Your task ▸ Once the line containing "(** The loop touches" is found in the entries below, restate it and each following line word for word, stopping after the line containing "posts w' = (k + posts w)%nat.".

————————

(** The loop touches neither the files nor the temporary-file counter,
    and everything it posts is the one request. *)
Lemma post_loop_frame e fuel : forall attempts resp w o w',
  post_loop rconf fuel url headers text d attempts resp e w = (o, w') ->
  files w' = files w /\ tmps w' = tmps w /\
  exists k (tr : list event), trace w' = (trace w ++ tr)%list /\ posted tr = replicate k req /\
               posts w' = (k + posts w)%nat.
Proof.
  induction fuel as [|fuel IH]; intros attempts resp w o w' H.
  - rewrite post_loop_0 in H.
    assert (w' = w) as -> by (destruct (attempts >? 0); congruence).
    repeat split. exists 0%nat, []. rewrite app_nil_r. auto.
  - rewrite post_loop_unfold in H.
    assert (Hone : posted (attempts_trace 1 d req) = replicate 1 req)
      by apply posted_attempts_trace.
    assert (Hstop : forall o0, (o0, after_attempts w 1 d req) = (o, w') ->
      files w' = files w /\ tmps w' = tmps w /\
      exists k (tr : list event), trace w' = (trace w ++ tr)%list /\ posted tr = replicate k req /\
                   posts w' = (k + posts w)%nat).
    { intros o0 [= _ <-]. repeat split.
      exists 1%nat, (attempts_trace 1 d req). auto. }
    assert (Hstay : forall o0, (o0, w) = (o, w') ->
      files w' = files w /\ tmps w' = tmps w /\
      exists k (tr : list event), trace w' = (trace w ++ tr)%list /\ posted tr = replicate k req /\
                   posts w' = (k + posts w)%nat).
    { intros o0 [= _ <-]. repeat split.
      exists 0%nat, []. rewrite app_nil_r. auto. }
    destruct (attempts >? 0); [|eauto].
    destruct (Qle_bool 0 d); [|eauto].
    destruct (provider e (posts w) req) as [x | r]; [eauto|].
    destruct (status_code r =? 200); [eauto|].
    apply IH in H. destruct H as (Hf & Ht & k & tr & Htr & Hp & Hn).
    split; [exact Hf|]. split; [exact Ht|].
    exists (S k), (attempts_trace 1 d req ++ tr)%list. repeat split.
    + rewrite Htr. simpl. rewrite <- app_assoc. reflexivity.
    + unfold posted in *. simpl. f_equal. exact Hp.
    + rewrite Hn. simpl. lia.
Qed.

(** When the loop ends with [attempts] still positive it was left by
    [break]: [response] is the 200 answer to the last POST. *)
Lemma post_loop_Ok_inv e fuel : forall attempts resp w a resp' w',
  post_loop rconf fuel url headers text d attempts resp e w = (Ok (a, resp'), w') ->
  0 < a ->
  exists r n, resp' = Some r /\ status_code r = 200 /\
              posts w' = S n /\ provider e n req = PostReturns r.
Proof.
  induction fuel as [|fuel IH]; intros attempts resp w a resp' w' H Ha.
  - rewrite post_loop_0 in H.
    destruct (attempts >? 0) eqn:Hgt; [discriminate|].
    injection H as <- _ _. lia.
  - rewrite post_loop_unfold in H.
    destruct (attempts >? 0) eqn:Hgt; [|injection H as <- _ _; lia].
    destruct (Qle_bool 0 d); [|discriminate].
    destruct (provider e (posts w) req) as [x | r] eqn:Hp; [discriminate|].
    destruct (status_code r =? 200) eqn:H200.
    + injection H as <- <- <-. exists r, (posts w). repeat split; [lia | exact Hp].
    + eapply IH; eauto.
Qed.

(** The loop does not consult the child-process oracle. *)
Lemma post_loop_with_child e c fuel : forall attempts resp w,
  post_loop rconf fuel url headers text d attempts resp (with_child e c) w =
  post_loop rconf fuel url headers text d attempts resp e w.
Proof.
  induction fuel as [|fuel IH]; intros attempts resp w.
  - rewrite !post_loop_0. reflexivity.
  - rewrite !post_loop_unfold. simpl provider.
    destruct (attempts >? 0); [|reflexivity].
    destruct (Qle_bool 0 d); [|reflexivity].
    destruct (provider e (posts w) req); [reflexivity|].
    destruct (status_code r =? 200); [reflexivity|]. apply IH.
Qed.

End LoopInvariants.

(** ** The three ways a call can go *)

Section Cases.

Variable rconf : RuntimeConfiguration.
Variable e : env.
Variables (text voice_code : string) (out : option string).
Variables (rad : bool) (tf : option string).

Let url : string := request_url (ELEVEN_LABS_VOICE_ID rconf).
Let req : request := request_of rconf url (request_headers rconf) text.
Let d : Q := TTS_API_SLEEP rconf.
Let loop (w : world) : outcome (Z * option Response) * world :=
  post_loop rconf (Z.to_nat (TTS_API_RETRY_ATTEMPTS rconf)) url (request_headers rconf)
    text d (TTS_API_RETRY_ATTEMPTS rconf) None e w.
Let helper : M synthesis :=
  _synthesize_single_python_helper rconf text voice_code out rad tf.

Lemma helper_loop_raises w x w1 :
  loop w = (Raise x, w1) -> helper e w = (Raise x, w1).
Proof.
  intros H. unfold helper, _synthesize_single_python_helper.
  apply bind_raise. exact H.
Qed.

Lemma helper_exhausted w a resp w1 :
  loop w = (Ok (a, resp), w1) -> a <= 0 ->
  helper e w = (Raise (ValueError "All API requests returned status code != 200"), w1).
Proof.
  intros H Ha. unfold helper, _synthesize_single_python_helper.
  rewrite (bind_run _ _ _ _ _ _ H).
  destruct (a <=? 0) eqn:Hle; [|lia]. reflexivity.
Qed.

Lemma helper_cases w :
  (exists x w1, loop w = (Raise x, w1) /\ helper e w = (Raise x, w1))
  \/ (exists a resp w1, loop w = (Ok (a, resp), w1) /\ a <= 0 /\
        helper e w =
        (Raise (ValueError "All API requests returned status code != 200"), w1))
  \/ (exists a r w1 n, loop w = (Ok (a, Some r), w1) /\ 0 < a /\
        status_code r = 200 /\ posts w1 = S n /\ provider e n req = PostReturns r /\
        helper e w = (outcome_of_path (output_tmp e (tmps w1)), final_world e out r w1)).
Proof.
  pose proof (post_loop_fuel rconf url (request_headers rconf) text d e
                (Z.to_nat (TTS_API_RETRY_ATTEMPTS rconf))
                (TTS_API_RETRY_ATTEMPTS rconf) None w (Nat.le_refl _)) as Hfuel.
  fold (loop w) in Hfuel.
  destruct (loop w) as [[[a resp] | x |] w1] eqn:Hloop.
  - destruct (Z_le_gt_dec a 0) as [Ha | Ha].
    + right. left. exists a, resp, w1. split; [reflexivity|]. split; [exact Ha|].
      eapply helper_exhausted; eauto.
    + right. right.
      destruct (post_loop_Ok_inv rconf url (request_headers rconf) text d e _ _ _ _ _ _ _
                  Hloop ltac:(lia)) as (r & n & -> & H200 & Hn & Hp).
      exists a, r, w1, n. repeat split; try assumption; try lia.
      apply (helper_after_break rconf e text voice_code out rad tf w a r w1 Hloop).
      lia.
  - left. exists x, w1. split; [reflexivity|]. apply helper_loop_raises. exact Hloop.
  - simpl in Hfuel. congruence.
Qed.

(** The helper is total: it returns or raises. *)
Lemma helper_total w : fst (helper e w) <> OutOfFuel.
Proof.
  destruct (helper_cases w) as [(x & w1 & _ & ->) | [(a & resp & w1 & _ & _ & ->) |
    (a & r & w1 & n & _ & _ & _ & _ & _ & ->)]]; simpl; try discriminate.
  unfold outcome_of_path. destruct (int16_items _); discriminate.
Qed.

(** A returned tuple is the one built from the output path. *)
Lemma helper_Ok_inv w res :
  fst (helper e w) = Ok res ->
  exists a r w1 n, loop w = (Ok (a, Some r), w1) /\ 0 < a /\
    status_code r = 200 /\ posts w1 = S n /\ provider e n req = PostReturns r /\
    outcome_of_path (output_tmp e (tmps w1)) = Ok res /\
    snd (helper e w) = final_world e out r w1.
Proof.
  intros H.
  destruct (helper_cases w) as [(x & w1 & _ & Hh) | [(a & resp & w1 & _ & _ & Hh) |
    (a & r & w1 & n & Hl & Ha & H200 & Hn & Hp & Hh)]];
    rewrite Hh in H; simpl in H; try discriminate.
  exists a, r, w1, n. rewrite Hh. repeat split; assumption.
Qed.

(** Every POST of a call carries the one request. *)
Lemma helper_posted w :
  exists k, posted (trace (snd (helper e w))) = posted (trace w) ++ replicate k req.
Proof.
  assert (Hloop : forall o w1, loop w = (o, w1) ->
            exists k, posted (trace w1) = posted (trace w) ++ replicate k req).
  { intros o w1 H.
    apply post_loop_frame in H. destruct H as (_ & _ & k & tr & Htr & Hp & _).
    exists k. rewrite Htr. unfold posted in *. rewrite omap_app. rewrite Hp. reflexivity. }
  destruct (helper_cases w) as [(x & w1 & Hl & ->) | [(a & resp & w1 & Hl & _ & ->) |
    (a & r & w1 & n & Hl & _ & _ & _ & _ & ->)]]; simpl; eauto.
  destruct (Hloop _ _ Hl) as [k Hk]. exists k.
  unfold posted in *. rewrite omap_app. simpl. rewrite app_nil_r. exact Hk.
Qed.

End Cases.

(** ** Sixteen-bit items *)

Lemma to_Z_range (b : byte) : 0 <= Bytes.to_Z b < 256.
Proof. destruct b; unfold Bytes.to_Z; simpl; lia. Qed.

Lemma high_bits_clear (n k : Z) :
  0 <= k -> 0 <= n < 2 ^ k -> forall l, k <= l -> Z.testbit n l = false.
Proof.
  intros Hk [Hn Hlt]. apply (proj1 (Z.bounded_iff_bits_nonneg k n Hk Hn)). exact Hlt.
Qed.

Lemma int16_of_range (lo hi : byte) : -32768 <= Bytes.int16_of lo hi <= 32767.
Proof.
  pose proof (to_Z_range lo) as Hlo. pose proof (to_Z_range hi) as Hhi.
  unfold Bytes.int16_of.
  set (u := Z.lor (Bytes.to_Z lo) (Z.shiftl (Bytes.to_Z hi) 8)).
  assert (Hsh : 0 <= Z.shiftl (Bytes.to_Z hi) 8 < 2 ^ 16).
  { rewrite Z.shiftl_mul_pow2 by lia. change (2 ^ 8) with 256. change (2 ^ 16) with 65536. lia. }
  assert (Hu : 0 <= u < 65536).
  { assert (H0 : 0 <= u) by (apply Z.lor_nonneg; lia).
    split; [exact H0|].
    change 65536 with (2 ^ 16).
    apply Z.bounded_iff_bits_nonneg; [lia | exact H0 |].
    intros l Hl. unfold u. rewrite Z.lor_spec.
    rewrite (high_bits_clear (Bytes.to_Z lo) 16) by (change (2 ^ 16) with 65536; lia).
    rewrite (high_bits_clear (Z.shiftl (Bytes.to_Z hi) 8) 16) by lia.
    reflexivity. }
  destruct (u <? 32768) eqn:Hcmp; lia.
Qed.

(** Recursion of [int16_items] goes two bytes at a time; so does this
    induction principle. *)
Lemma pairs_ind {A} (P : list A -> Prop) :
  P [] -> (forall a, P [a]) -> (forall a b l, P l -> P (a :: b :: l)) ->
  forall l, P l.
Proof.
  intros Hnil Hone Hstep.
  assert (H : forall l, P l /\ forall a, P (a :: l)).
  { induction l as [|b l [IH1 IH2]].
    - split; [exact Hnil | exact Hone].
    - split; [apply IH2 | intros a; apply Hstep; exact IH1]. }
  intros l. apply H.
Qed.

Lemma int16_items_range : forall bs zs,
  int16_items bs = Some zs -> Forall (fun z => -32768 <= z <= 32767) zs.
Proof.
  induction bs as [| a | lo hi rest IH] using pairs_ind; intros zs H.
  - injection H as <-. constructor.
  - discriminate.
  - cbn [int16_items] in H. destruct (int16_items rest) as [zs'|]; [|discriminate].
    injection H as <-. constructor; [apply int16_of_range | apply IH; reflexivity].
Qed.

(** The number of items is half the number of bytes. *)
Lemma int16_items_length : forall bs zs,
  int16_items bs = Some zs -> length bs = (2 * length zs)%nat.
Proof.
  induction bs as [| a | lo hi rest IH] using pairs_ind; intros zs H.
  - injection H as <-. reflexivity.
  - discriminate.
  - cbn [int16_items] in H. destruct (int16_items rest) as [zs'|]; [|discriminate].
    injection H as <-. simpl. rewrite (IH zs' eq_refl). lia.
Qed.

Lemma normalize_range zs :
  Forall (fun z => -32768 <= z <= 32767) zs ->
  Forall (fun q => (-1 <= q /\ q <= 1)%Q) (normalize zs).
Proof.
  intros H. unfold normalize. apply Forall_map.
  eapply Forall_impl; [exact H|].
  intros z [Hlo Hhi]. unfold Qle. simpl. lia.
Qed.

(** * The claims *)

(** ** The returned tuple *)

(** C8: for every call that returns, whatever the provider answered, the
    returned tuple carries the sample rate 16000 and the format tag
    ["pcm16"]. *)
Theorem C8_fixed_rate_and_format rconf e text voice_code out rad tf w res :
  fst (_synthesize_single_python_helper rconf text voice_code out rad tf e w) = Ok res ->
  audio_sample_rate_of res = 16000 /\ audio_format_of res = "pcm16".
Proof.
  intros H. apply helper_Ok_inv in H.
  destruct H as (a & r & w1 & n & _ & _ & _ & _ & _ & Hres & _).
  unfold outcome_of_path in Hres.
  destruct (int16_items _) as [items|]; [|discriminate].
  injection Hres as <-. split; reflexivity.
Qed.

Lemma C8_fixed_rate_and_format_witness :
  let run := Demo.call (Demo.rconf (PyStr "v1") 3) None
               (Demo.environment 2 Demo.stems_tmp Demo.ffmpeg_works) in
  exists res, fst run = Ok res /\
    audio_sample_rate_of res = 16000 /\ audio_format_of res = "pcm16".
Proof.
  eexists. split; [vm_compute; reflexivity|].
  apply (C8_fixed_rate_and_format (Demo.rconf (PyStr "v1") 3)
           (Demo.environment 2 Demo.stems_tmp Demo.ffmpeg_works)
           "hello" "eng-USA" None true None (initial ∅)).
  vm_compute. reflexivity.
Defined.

————————

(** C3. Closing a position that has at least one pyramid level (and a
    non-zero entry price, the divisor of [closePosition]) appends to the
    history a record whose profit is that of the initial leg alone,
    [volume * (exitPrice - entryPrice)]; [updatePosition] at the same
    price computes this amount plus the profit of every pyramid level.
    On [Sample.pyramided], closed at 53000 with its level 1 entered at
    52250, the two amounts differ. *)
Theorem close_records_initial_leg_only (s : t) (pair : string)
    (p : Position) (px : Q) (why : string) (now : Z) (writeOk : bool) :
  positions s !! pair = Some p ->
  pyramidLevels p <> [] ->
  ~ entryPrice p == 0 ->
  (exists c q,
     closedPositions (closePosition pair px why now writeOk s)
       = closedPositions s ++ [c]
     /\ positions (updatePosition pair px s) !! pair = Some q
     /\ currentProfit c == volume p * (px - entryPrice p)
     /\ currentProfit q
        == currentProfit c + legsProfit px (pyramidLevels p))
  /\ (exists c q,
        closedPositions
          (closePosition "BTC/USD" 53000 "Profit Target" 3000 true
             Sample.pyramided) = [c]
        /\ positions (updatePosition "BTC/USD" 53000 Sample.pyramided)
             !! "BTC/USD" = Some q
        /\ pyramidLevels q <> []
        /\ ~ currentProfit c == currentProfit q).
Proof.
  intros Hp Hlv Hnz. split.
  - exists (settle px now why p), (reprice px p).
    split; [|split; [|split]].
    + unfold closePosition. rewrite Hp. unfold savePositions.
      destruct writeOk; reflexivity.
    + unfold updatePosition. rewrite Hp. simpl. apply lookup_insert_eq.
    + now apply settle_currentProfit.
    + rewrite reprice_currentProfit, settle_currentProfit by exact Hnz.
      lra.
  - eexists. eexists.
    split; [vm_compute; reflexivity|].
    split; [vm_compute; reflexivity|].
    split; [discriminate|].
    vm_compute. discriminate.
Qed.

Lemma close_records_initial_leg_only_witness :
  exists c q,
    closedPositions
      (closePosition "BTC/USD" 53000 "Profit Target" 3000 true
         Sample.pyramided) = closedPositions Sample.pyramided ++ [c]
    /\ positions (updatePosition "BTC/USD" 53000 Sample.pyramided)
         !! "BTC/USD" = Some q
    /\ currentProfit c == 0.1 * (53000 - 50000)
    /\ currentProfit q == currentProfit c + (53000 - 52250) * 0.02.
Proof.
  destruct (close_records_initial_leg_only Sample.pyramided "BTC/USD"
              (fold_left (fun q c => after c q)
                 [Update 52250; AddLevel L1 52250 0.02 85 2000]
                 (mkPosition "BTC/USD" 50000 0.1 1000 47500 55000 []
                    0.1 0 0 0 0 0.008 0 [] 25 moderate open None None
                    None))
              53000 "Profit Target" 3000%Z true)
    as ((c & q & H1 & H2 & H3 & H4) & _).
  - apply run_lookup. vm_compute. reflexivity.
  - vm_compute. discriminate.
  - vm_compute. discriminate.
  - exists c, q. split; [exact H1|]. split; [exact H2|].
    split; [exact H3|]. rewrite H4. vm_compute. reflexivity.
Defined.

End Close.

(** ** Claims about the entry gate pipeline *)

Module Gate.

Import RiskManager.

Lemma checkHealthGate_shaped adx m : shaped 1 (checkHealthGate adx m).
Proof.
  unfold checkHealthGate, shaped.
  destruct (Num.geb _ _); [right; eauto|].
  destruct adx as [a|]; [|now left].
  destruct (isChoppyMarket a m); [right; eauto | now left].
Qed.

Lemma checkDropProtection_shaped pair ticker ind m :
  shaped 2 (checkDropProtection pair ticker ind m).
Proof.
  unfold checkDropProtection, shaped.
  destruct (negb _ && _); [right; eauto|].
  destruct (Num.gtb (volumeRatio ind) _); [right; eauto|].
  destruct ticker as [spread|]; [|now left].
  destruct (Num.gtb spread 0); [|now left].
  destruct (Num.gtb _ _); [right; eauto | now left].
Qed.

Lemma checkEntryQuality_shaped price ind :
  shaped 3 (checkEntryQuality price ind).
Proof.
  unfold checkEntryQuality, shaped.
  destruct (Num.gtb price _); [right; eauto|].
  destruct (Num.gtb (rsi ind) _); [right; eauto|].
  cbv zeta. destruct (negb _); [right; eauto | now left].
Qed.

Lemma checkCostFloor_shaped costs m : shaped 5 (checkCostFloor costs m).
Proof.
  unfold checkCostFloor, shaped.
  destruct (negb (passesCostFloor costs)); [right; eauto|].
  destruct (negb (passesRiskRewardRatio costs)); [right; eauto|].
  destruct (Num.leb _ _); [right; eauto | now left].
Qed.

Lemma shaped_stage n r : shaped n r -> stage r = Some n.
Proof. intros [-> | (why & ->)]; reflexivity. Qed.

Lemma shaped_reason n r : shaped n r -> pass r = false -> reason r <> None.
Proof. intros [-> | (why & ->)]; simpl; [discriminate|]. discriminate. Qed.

————————

Finished task ▸
(** The loop touches neither the files nor the temporary-file counter,
    and everything it posts is the one request. *)
Lemma post_loop_frame e fuel : forall attempts resp w o w',
  post_loop rconf fuel url headers text d attempts resp e w = (o, w') ->
  files w' = files w /\ tmps w' = tmps w /\
  exists k (tr : list event), trace w' = (trace w ++ tr)%list /\ posted tr = replicate k req /\
               posts w' = (k + posts w)%nat.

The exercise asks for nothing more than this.